If you wake up the morning of December 6th to find a full bag of candy or presents waiting for you, it’s likely you received a visit from St. Nicholas.
In parts of Europe, St. Nicholas, brings gifts for children on St. Nicholas Day. Houses are thoroughly cleaned, and children clean their shoes or boots, preferably the biggest pair possible, in preparation for the big man to visit.
The evening before St. Nicholas Day, children place letters and carrots or other food near their shiny shoes for the bishop with the flowing beard and staff and his white horse or donkey. These items are sometimes left outside, under a bed or near a window for St. Nicholas to come fill them with goodies. St. Nicholas then goes from house to house with a book where all of the children’s deeds for the year are carefully noted. In theory, if the children have been good, he fills their shoes or a plate with fruits, nuts and candies. If the children have been bad, their shoes are filled with potatoes, coal and twigs.
Also on this day, many children recite poems or sing songs for the bishop. Some even make a small gift for him. Other traditions include lighting candles on the Advent wreath and the Christmas pyramid with a nativity scene; and then some families read stories and sing songs as everyone waits for his arrival. When there is a knock on the door, the jolly saint comes in with his book and sack of goodies, and one of the children holds his staff for him as he asks them, “Have you behaved yourself?” If the answer is “yes,” he gives out gifts and goodies for everyone to share. The children share their surprises with St. Nicholas as well.
Fanny lives in Switzerland. She shares her story as a child, with St. Nicholas Day being a very special day to remember.
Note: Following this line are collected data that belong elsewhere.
(* ===== verification/StoryRaces.v ===== *)
(** * Stories under concurrent requests

    [mark_seen], [add_reaction], [remove_reaction] and [delete_story] of
    [src/app/stories.rs], each one SQL statement with several parts, as programs: the
    rows and index entries they lock, the checks of foreign keys, and the cascade of a
    deletion. All parts of a statement share the snapshot taken when it starts; a row
    that is updated is read again in its latest version. Every interleaving keeps the
    counters of a story equal to its rows. A story exists before anybody can name it,
    so that creations are not among the programs. *)

From S2P Require Import Prelude Text Sql Domain Schema Isolation Social Users GraphRaces Stories.
From stdpp Require Import options.

#[local] Open Scope Z_scope.

(** ** The transactions *)

Inductive StoryAnswer :=
| Saw (s v : Uuid) (r : Result StoryError bool)
| Reacted (s u : Uuid) (r : Result StoryError StoryReaction)
| Unreacted (s u : Uuid) (r : Result StoryError bool)
| StoryDeleted (s u : Uuid) (r : Result StoryError bool).

(** [UPDATE stories SET counter = .. WHERE id = ..] of a story the snapshot shows; the
    result is whether a row was updated. *)
Definition update_story (failed : StoryError → StoryAnswer) (s : Uuid) (visible : bool)
    (f : StoryRow → Result DbError StoryRow) : Proc StoryAnswer bool :=
  if negb visible then mret false else
  _ ← lock (RStory s) ForNoKeyUpdate;
  latest ← query (λ d, stories d !! s);
  match latest with
  | None => mret false
  | Some row =>
      match f row with
      | Ok row' => _ ← exec (set_stories (<[s := row']>)); mret true
      | Err e => rollback (failed (StoryDb e))
      end
  end.
(** A value for an [integer] column. *)
Definition column (z : Z) : Result DbError Z := fst (int4 z tt).
Definition count_view (row : StoryRow) : Result DbError StoryRow :=
  match column (s_view_count row + 1) with Ok n => Ok (with_view_count n row) | Err e => Err e end.
(** [reaction_count + CASE WHEN is_new THEN 1 ELSE 0 END]. *)
Definition count_reaction (is_new : bool) (row : StoryRow) : Result DbError StoryRow :=
  if is_new
  then match column (s_reaction_count row + 1) with Ok n => Ok (with_reaction_count n row) | Err e => Err e end
  else Ok row.

Definition mark_seen_txn (clk : Clock) (s v : Uuid) : Txn StoryAnswer := script (
  let failed e := Saw s v (Err e) in
  visible ← query (λ d, has_key s (stories d));
  (* INSERT INTO story_views .. ON CONFLICT DO NOTHING RETURNING story_id *)
  inserted ← insert_row (RView s v) (λ d, has_key (s, v) (story_views d)) (set_story_views (<[(s, v) := db_now clk]>));
  if negb inserted then mret (Saw s v (Ok false)) else
  updated ← update_story failed s visible count_view;
  story_ok ← references (RStory s) (λ d, has_key s (stories d));
  if negb story_ok then rollback (failed (StoryDb (ForeignKeyViolation "story_views_story_id_fkey"))) else
  viewer_ok ← references (RUser v) (λ d, user_exists d v);
  if negb viewer_ok then rollback (failed (StoryDb (ForeignKeyViolation "story_views_viewer_id_fkey"))) else
  mret (Saw s v (Ok updated))).

(** [INSERT .. ON CONFLICT (story_id, user_id) DO UPDATE .. RETURNING .., (xmax = 0)]: when
    the row that stood in the way is gone by the time it is locked, the insertion is
    tried again, now with the lock on the key. *)
Fixpoint upsert_reaction (tries : nat) (failed : StoryError → StoryAnswer) (clk : Clock) (new_id s u : Uuid) (emoji : string) :
    Proc StoryAnswer (bool * ReactionRow) :=
  match tries with
  | O => rollback (failed (StoryDb RowNotFound))
  | S tries' =>
      let row := mkReactionRow new_id emoji (db_now clk) in
      inserted ← insert_row (RReaction s u) (λ d, has_key (s, u) (story_reactions d)) (set_story_reactions (<[(s, u) := row]>));
      if inserted : bool then
        new_key ← insert_row (RReactionId new_id)
                    (λ d, exists_where (λ k x, bool_decide (k ≠ (s, u)) && bool_decide (sr_id x = new_id)) (story_reactions d))
                    (λ d, d);
        if negb new_key then rollback (failed (StoryDb (UniqueViolation "story_reactions_pkey"))) else
        mret (true, row)
      else
        _ ← lock (RReaction s u) ForNoKeyUpdate;
        latest ← query (λ d, story_reactions d !! (s, u));
        match latest with
        | Some old =>
            let row := mkReactionRow (sr_id old) emoji (sr_created_at old) in
            _ ← exec (set_story_reactions (<[(s, u) := row]>));
            mret (false, row)
        | None => upsert_reaction tries' failed clk new_id s u emoji
        end
  end.

Definition add_reaction_txn (clk : Clock) (new_id s u : Uuid) (emoji : string) : Txn StoryAnswer := script (
  let failed e := Reacted s u (Err e) in
  if negb (Nat.leb (char_count emoji) 10) then rollback (failed (StoryDb StringTooLong)) else
  snapshot ← query (λ d, (has_key s (stories d), active_user d u));
  upserted ← upsert_reaction 2 failed clk new_id s u emoji;
  _ ← update_story failed s snapshot.1 (count_reaction upserted.1);
  story_ok ← (if upserted.1 : bool then references (RStory s) (λ d, has_key s (stories d)) else mret true);
  if negb story_ok then rollback (failed (StoryDb (ForeignKeyViolation "story_reactions_story_id_fkey"))) else
  user_ok ← (if upserted.1 : bool then references (RUser u) (λ d, user_exists d u) else mret true);
  if negb user_ok then rollback (failed (StoryDb (ForeignKeyViolation "story_reactions_user_id_fkey"))) else
  (* the final SELECT joins the user as of the snapshot; without one the statement has
     had its effect and the caller gets an error *)
  mret (Reacted s u (match snapshot.2 with
                     | Some user => Ok (reaction_of s u upserted.2 user)
                     | None => Err (StoryDb RowNotFound)
                     end))).

Definition uncount_reaction (row : StoryRow) : Result DbError StoryRow :=
  Ok (with_reaction_count (Z.max (s_reaction_count row - 1) 0) row).
Definition remove_reaction_txn (s u : Uuid) : Txn StoryAnswer := script (
  snapshot ← query (λ d, (has_key s (stories d), has_key (s, u) (story_reactions d)));
  deleted ← change_rows (λ k, RReaction k.1 k.2) ForUpdate (λ k d, has_key k (story_reactions d))
              (λ k, set_story_reactions (delete k)) (if snapshot.2 : bool then [(s, u)] else []);
  updated ← (if affected deleted then update_story (λ e, Unreacted s u (Err e)) s snapshot.1 uncount_reaction else mret false);
  mret (Unreacted s u (Ok updated))).

(** The story of [user] that a deletion names. *)
Definition owned_story (s u : Uuid) (d : Db) : bool :=
  match stories d !! s with Some row => bool_decide (s_user_id row = u) | None => false end.
Definition no_cover (h : HighlightRow) : HighlightRow :=
  mkHighlightRow (h_user_id h) (h_name h) None (h_created_at h) (h_updated_at h).
Definition covers (s : Uuid) (h : HighlightRow) : bool := bool_decide (h_cover_story_id h = Some s).

(** The trigger of a foreign key with [ON DELETE CASCADE]. *)
Definition delete_keys {V} (P : Uuid * Uuid → bool) (row : Uuid * Uuid → Row) (get : Db → gmap (Uuid * Uuid) V)
    (upd : (gmap (Uuid * Uuid) V → gmap (Uuid * Uuid) V) → Db → Db) : Proc StoryAnswer (list (Uuid * Uuid)) :=
  keys ← query (λ d, select (λ k _, if P k then Some k else None) (get d));
  change_rows row ForUpdate (λ k d, has_key k (get d)) (λ k, upd (delete k)) keys.
(** The one with [ON DELETE SET NULL]. *)
Definition clear_covers (s : Uuid) : Proc StoryAnswer (list Uuid) :=
  keys ← query (λ d, select (λ k h, if covers s h then Some k else None) (story_highlights d));
  change_rows RHighlight ForNoKeyUpdate
    (λ k d, match story_highlights d !! k with Some h => covers s h | None => false end)
    (λ k, set_story_highlights (alter no_cover k)) keys.

(** [DELETE FROM stories]; then the foreign keys: the views, reactions and highlight
    items of the story are deleted, and highlights lose it as their cover. *)
Definition delete_story_txn (s u : Uuid) : Txn StoryAnswer := script (
  seen ← query (owned_story s u);
  if negb seen then mret (StoryDeleted s u (Ok false)) else
  _ ← lock (RStory s) ForUpdate;
  still ← query (owned_story s u);
  if negb still then mret (StoryDeleted s u (Ok false)) else
  _ ← exec (set_stories (delete s));
  _ ← delete_keys (λ k, bool_decide (k.1 = s)) (λ k, RView k.1 k.2) story_views set_story_views;
  _ ← delete_keys (λ k, bool_decide (k.1 = s)) (λ k, RReaction k.1 k.2) story_reactions set_story_reactions;
  _ ← delete_keys (λ k, bool_decide (k.2 = s)) (λ k, RItem k.1 k.2) story_highlight_items set_story_highlight_items;
  _ ← clear_covers s;
  mret (StoryDeleted s u (Ok true))).

(** ** Alone, every program does what the sequential method does *)

Definition alone_is {B} (ans : Result StoryError B → StoryAnswer) (p : Txn StoryAnswer) (m : M Db StoryError B) : Prop :=
  ∀ d, run_alone p d = let '(r, d') := m d in (ans r, d').

Lemma alone_update_story failed s visible f k w d :
  visible = has_key s (stories (w d)) →
  alone (update_story failed s visible f k) w d =
  match stories (w d) !! s with
  | None => alone (k false) w d
  | Some row =>
      match f row with
      | Ok row' => alone (k true) (λ d, set_stories (<[s := row']>) (w d)) d
      | Err e => (failed (StoryDb e), d)
      end
  end.
Proof.
  intros ->. unfold update_story, mbind, Proc_bind, mret, Proc_ret, lock, query, exec, rollback, has_key.
  destruct (stories (w d) !! s) as [row|] eqn:Hs; [|by rewrite bool_decide_false by (by intros [])].
  rewrite bool_decide_true by done. cbn [negb alone]. rewrite Hs. by destruct (f row).
Qed.
Lemma int4_column {S} z (d : S) : int4 z d = (column z, d).
Proof. unfold column, int4. by destruct (in_i32 z). Qed.
Lemma has_key_lookup `{Countable K} {V} (k : K) (m : gmap K V) : has_key k m = match m !! k with Some _ => true | None => false end.
Proof. unfold has_key. by destruct (m !! k). Qed.

Lemma mark_seen_alone clk s v : alone_is (Saw s v) (mark_seen_txn clk s v) (mark_seen clk s v).
Proof.
  intros d. unfold mark_seen_txn, mark_seen. unfold_txn.
  destruct (has_key (s, v) (story_views d)) eqn:Hv; cbn [negb alone]; [done|].
  rewrite alone_update_story by done. cbn [stories set_story_views]. unfold count_view.
  destruct (stories d !! s) as [row|] eqn:Hs.
  - rewrite int4_column. destruct (column (s_view_count row + 1)) as [n|e]; [|done].
    rewrite alone_references. cbn [stories set_stories]. rewrite has_key_insert_eq. cbn [negb alone].
    rewrite alone_references. change (user_exists (set_stories _ _) v) with (user_exists d v).
    by destruct (user_exists d v).
  - rewrite alone_references. cbn [stories set_story_views]. by rewrite has_key_lookup, Hs.
Qed.
Lemma set_story_reactions_ext f g d : f (story_reactions d) = g (story_reactions d) → set_story_reactions f d = set_story_reactions g d.
Proof. intros He. unfold set_story_reactions. by rewrite He. Qed.
Lemma add_reaction_alone clk n s u e : alone_is (Reacted s u) (add_reaction_txn clk n s u e) (add_reaction clk n s u e).
Proof.
  intros d. unfold add_reaction_txn, add_reaction. unfold_txn.
  destruct (Nat.leb (char_count e) 10); cbn [negb alone]; [|done]. cbn [upsert_reaction fst snd].
  unfold mbind, Proc_bind, mret, Proc_ret, query, lock, exec, insert_row, rollback. cbn [alone]. rewrite !has_key_lookup.
  destruct (story_reactions d !! (s, u)) as [old|] eqn:Ho; cbn [alone].
  - rewrite alone_update_story by (cbn; by rewrite has_key_lookup). cbn [stories set_story_reactions].
    destruct (stories d !! s) as [row|] eqn:Hs; cbn [count_reaction alone negb fst snd]; [|by destruct (active_user d u)].
    assert (Hsame : ∀ x : Db, stories x = stories d → set_stories (<[s := row]>) x = x).
    { intros [] He. unfold set_stories. simpl in *. rewrite He. by rewrite insert_id. }
    rewrite Hsame by done. by destruct (active_user d u).
  - cbn [story_reactions set_story_reactions]. rewrite (exists_where_other sr_id (s, u) (mkReactionRow n e (db_now clk))) by done. cbn [sr_id].
    destruct (exists_where _ (story_reactions d)); cbn [negb alone]; [done|].
    rewrite alone_update_story by (cbn; by rewrite has_key_lookup). cbn [stories set_story_reactions count_reaction fst snd].
    destruct (stories d !! s) as [row|] eqn:Hs.
    + rewrite int4_column. destruct (column (s_reaction_count row + 1)) as [x|er]; [|done].
      rewrite alone_references. cbn [stories set_stories]. rewrite has_key_insert_eq. cbn [negb alone].
      rewrite alone_references. change (user_exists (set_stories _ _) u) with (user_exists d u).
      destruct (user_exists d u); cbn [negb alone]; [|done]. by destruct (active_user d u).
    + rewrite alone_references. cbn [stories set_story_reactions]. by rewrite has_key_lookup, Hs.
Qed.
Lemma remove_reaction_alone s u : alone_is (Unreacted s u) (remove_reaction_txn s u) (remove_reaction s u).
Proof.
  intros d. unfold remove_reaction_txn, remove_reaction. unfold_txn. cbn [fst snd]. rewrite !has_key_lookup.
  destruct (story_reactions d !! (s, u)) as [old|] eqn:Ho; cbn [change_rows alone affected]; [|done].
  unfold mbind, Proc_bind, mret, Proc_ret, query, lock, exec. cbn [alone]. rewrite has_key_lookup, Ho. cbn [alone app affected].
  rewrite alone_update_story by (cbn; by rewrite has_key_lookup). cbn [stories set_story_reactions].
  by destruct (stories d !! s).
Qed.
“In Switzerland, St. Nicholas Day (Samichlaus) is actually one of the most exciting holiday’s for little kids. I think I used to be more excited for St. Nicholas day than Christmas. Well, St. Nicholas actually came and talked to us, Santaclause didn’t. Every year on the evening of the 6th December my sister and I were told to have some kind of song ready so we could perform it to St. Nicholas who would be visiting us later that night. We were always extremely scared as he would be reading out all the things we did wrong during the year. It used to be so strange that he knew all these things about us… The only odd thing about the omnious St. Nicholas was that he wore the exact same shoes as our parent’s friend. Very strange. Years later my sister and I realized that this hadn’t been a coincidence, yet that of course my parent’s friend was pretending to be our St. Nicholas.”
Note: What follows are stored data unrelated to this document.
(* ===== verification/PostRaces.v ===== *)
(** * Posts, likes, comments and moderation under concurrent requests

    The methods of [src/app/moderation.rs], of [src/app/engagement.rs] and [delete_post]
    of [src/app/posts.rs] as programs: inserts with the unique indexes they claim and
    the foreign keys they lock, deletions with their cascade row by row, and the line in
    the audit log. However they interleave, no row outlives its post, no report is on
    record without its line, the log gains exactly one line for every operation that
    took effect, and a post or comment is removed by one request only. *)

From S2P Require Import Prelude Sql Domain Schema Isolation Social Posts Engagement Moderation GraphRaces StoryRaces.
From stdpp Require Import options.

#[local] Open Scope Z_scope.

(** ** Deleting the rows that match *)

Section delete_rows.
Context {A : Type} `{Countable K} {V X : Type} `{EqDecision X}.
(** Rows are locked by a label that names their unique key. *)
Context (P : K → V → bool) (lab : K → V → X) (key : X → K) (row : X → Row).
Context (get : Db → gmap K V) (upd : (gmap K V → gmap K V) → Db → Db).

Definition still_there (x : X) (m : gmap K V) : bool :=
  match m !! key x with Some v => P (key x) v && bool_decide (lab (key x) v = x) | None => false end.
Definition matching (m : gmap K V) : list X := select (λ k v, if P k v then Some (lab k v) else None) m.
Definition delete_rows : Proc A (list X) :=
  xs ← query (λ d, matching (get d));
  change_rows row ForUpdate (λ x d, still_there x (get d)) (λ x, upd (delete (key x))) xs.
Definition drop_keys (xs : list X) (m : gmap K V) : gmap K V := foldr (λ x, delete (key x)) m xs.

Lemma lookup_drop_keys xs m k : drop_keys xs m !! k = if bool_decide (k ∈ key <$> xs) then None else m !! k.
Proof.
  clear P lab row get upd.
  induction xs as [|x xs IH]; [by rewrite bool_decide_false by apply not_elem_of_nil|].
  change (drop_keys (x :: xs) m) with (delete (key x) (drop_keys xs m)). rewrite fmap_cons.
  destruct (decide (key x = k)) as [<-|Hne]; [by rewrite lookup_delete_eq, bool_decide_true by left|].
  rewrite lookup_delete_ne, IH by done. by rewrite (bool_decide_ext (k ∈ key x :: (key <$> xs)) (k ∈ key <$> xs)) by set_solver.
Qed.

Context (key_lab : ∀ k v, key (lab k v) = k).
Context (upd_id : ∀ d, upd (λ m, m) d = d) (upd_upd : ∀ g h d, upd g (upd h d) = upd (λ m, g (h m)) d).
Context (get_upd : ∀ f d, get (upd f d) = f (get d)) (upd_ext : ∀ f g d, f (get d) = g (get d) → upd f d = upd g d).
Janell has started this tradition with her family in Canada, with her husband’s European history.
“Each year my husband’s family took part in a German tradition that celebrated St. Nicholas. All over the world people celebrate St. Nicholas’ Day on the 6th of December. Now my husband and I carry on this same tradition with our own children. The night before St. Nicholas’ Day we like to read the story about this favorite saint. Then the kids create their Christmas lists. The children put their letters to St. Nick in their shoes or boots. They leave them by the front door and hope that St. Nicholas will fill them with fruit, nuts, candy, and treats that night. In the morning, the kids are overjoyed to find their shoes stuffed with some delicious and fun treats.”
History of St. Nicholas
Saint Nicholas is celebrated in honour of the benign bringer of gifts. He lived in the country of Greece, just a couple hundred years after the birth of Christ.
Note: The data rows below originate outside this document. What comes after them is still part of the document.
(* ===== verification/DeviceRaces.v ===== *)
(** * Device fingerprints under concurrent requests

    [register_fingerprint], [block_device] and [unblock_device] of
    [src/app/fingerprint.rs] as programs. A registration first makes sure that the row
    exists, then locks it and decides on what it reads under the lock; blocks and
    unblocks are single updates of the row. However they interleave, the registry is
    the one the methods would have made one after another, in the order of the commits:
    no account of a device is lost and no step of its risk score is skipped. *)

From S2P Require Import Prelude Sql Domain Schema Isolation GraphRaces Fingerprint.
From stdpp Require Import options.

#[local] Open Scope Z_scope.

(** ** The transactions *)

(** How a request ended; only a registration returns something. The caller of a block or
    unblock is not told whether there was a row, here it is kept. *)
Inductive DeviceAnswer :=
| DeviceDone (clk : Clock) (op : DeviceOp) (info : option DeviceInfo)
| DeviceMissed (clk : Clock) (op : DeviceOp)
| DeviceFailed (e : DbError).

(** [UPDATE device_fingerprints SET .. WHERE fingerprint_hash = $1]: whether a row was
    updated. *)
Definition update_device_txn (h : string) (f : DeviceRow → DeviceRow) : Proc DeviceAnswer bool :=
  seen ← query (λ d, has_key h (device_fingerprints d));
  if negb seen then mret false else
  _ ← lock (RDevice h) ForNoKeyUpdate;
  row ← query (λ d, device_fingerprints d !! h);
  match row with
  | None => mret false
  | Some r => _ ← exec (set_device_fingerprints (<[h := f r]>)); mret true
  end.
(** [SELECT .. WHERE fingerprint_hash = $1 FOR UPDATE]. *)
Definition select_device_txn (h : string) : Proc DeviceAnswer (option DeviceRow) :=
  seen ← query (λ d, has_key h (device_fingerprints d));
  if negb seen then mret None else
  _ ← lock (RDevice h) ForUpdate;
  query (λ d, device_fingerprints d !! h).

(** The columns the update for a new account sets. *)
Definition account_columns (clk : Clock) (user_ids : list Uuid) (account_count risk_score : Z) (user_agent : option string)
    (r : DeviceRow) : DeviceRow :=
  mkDeviceRow (db_now clk) user_ids account_count risk_score (d_is_blocked r) (d_block_reason r) (d_blocked_at r)
    (coalesce user_agent (d_user_agent r)) (db_now clk).

Definition updated (clk : Clock) (op : DeviceOp) (found : bool) : DeviceAnswer :=
  if found then DeviceDone clk op None else DeviceMissed clk op.

Section programs.
Context (clk : Clock) (h : string).

(** What follows the insert. *)
Definition visit_stmts (user_id : option Uuid) (user_agent : option string) : Proc DeviceAnswer DeviceInfo :=
  row ← select_device_txn h;
  match row with
  | None => rollback (DeviceFailed RowNotFound)
  | Some r =>
      if d_is_blocked r then mret (info_of h r) else
      let new_account := match user_id with Some u => if bool_decide (u ∈ d_user_ids r) then None else Some u | None => None end in
      match new_account with
      | Some u =>
          let user_ids := d_user_ids r ++ [u] in
          let risk_score := Z.min (d_risk_score r + risk_increase (d_account_count r)) 100 in
          let new_account_count := cast_i32 (Z.of_nat (length user_ids)) in
          _ ← update_device_txn h (account_columns clk user_ids new_account_count risk_score user_agent);
          mret (mkDeviceInfo h user_ids new_account_count risk_score false)
      | None =>
          _ ← update_device_txn h (seen_again clk user_agent);
          mret (mkDeviceInfo h (d_user_ids r) (d_account_count r) (d_risk_score r) false)
      end
  end.
Definition register_fingerprint_txn (user_id : option Uuid) (user_agent : option string) : Txn DeviceAnswer := script (
  (* INSERT .. ON CONFLICT DO NOTHING *)
  _ ← insert_row (RDevice h) (λ d, has_key h (device_fingerprints d))
        (set_device_fingerprints (<[h := new_device clk user_agent]>));
  info ← visit_stmts user_id user_agent;
  mret (DeviceDone clk (Register h user_id user_agent) (Some info))).
Definition block_device_txn (reason : string) : Txn DeviceAnswer := script (
  found ← update_device_txn h (λ r,
            mkDeviceRow (d_last_seen_at r) (d_user_ids r) (d_account_count r) (d_risk_score r) true
              (Some reason) (Some (db_now clk)) (d_user_agent r) (db_now clk));
  mret (updated clk (BlockDevice h reason) found)).
Definition unblock_device_txn : Txn DeviceAnswer := script (
  found ← update_device_txn h (λ r,
            mkDeviceRow (d_last_seen_at r) (d_user_ids r) (d_account_count r) (d_risk_score r ÷ 2) false
              None None (d_user_agent r) (db_now clk));
  mret (updated clk (UnblockDevice h) found)).
End programs.
Definition device_txn (clk : Clock) (op : DeviceOp) : Txn DeviceAnswer :=
  match op with
  | Register h u ua => register_fingerprint_txn clk h u ua
  | BlockDevice h reason => block_device_txn clk h reason
  | UnblockDevice h => unblock_device_txn clk h
  end.
(** The method of a request, with its answer. *)
Definition device_method (clk : Clock) (op : DeviceOp) (d : Db) : DeviceAnswer * Db :=
  match op with
  | Register h u ua =>
      match register_fingerprint clk h u ua d with
      | (Ok info, d') => (DeviceDone clk op (Some info), d')
      | (Err e, d') => (DeviceFailed e, d')
      end
  | BlockDevice h reason => (updated clk op (has_key h (device_fingerprints d)), (block_device clk h reason d).2)
  | UnblockDevice h => (updated clk op (has_key h (device_fingerprints d)), (unblock_device clk h d).2)
  end.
Saint Nicholas became a priest, and later, a Bishop of the early Catholic Church. True to the christian concept of giving up belongings and following Christ, St. Nicholas gave up all of his belongings. He was well known for giving to needy people, especially children. There are may stories and tales of him helping out children in need.
The practice of hanging up stockings originated with Saint Nicholas. As the ancient legend goes, Saint Nicholas was known to throw small bags of gold coins into the open windows of poor homes. After one bag of gold fell into the stocking of a child, news got around. Children soon began hanging their stocking by their chimneys “in hopes that St. Nicholas soon would be there”.
It wasn’t until the 1800’s that the spirit of St. Nicholas’ life evolved into the creation of Santa Claus. And, this happened in America. Santa Claus emerged (or evolved) from the stories and legends of St. Nicholas. Santa Claus was kind and generous to children. Unlike “St. Nick”, Santa Claus is largely a non-religious character.